▸ Work required
A word-for-word transcription of all the data is required.

--------

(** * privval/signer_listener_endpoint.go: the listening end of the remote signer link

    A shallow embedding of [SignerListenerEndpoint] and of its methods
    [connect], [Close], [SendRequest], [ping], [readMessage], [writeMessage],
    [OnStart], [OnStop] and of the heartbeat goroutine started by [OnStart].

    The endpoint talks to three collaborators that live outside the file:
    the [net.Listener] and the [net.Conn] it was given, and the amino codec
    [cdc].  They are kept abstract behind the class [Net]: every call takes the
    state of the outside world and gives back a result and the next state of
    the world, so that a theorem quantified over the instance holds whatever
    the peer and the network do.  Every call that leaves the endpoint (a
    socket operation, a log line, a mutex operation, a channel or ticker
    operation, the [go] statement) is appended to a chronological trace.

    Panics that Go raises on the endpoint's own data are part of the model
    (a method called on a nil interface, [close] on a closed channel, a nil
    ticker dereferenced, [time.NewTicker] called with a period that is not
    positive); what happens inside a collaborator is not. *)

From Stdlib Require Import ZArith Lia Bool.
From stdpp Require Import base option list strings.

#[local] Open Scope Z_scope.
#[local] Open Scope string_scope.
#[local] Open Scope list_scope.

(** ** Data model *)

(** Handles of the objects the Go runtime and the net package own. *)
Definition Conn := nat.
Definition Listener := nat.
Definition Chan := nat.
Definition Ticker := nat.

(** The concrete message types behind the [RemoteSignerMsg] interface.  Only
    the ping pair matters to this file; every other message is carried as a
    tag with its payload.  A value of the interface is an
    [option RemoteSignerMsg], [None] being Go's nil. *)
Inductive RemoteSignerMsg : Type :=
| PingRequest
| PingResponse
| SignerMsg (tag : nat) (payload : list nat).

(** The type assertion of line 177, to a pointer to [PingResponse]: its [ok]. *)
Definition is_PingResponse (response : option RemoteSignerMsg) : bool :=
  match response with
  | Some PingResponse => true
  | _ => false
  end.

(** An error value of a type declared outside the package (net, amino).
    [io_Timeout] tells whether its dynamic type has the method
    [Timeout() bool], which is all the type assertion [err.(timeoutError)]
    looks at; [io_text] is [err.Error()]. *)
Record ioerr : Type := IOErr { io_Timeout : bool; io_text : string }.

--------

▸ Worked solution
(** * privval/signer_listener_endpoint.go: the listening end of the remote signer link

    A shallow embedding of [SignerListenerEndpoint] and of its methods
    [connect], [Close], [SendRequest], [ping], [readMessage], [writeMessage],
    [OnStart], [OnStop] and of the heartbeat goroutine started by [OnStart].

    The endpoint talks to three collaborators that live outside the file:
    the [net.Listener] and the [net.Conn] it was given, and the amino codec
    [cdc].  They are kept abstract behind the class [Net]: every call takes the
    state of the outside world and gives back a result and the next state of
    the world, so that a theorem quantified over the instance holds whatever
    the peer and the network do.  Every call that leaves the endpoint (a
    socket operation, a log line, a mutex operation, a channel or ticker
    operation, the [go] statement) is appended to a chronological trace.

    Panics that Go raises on the endpoint's own data are part of the model
    (a method called on a nil interface, [close] on a closed channel, a nil
    ticker dereferenced, [time.NewTicker] called with a period that is not
    positive); what happens inside a collaborator is not. *)

From Stdlib Require Import ZArith Lia Bool.
From stdpp Require Import base option list strings.

#[local] Open Scope Z_scope.
#[local] Open Scope string_scope.
#[local] Open Scope list_scope.

(** ** Data model *)

(** Handles of the objects the Go runtime and the net package own. *)
Definition Conn := nat.
Definition Listener := nat.
Definition Chan := nat.
Definition Ticker := nat.

(** The concrete message types behind the [RemoteSignerMsg] interface.  Only
    the ping pair matters to this file; every other message is carried as a
    tag with its payload.  A value of the interface is an
    [option RemoteSignerMsg], [None] being Go's nil. *)
Inductive RemoteSignerMsg : Type :=
| PingRequest
| PingResponse
| SignerMsg (tag : nat) (payload : list nat).

(** The type assertion of line 177, to a pointer to [PingResponse]: its [ok]. *)
Definition is_PingResponse (response : option RemoteSignerMsg) : bool :=
  match response with
  | Some PingResponse => true
  | _ => false
  end.

(** An error value of a type declared outside the package (net, amino).
    [io_Timeout] tells whether its dynamic type has the method
    [Timeout() bool], which is all the type assertion [err.(timeoutError)]
    looks at; [io_text] is [err.Error()]. *)
Record ioerr : Type := IOErr { io_Timeout : bool; io_text : string }.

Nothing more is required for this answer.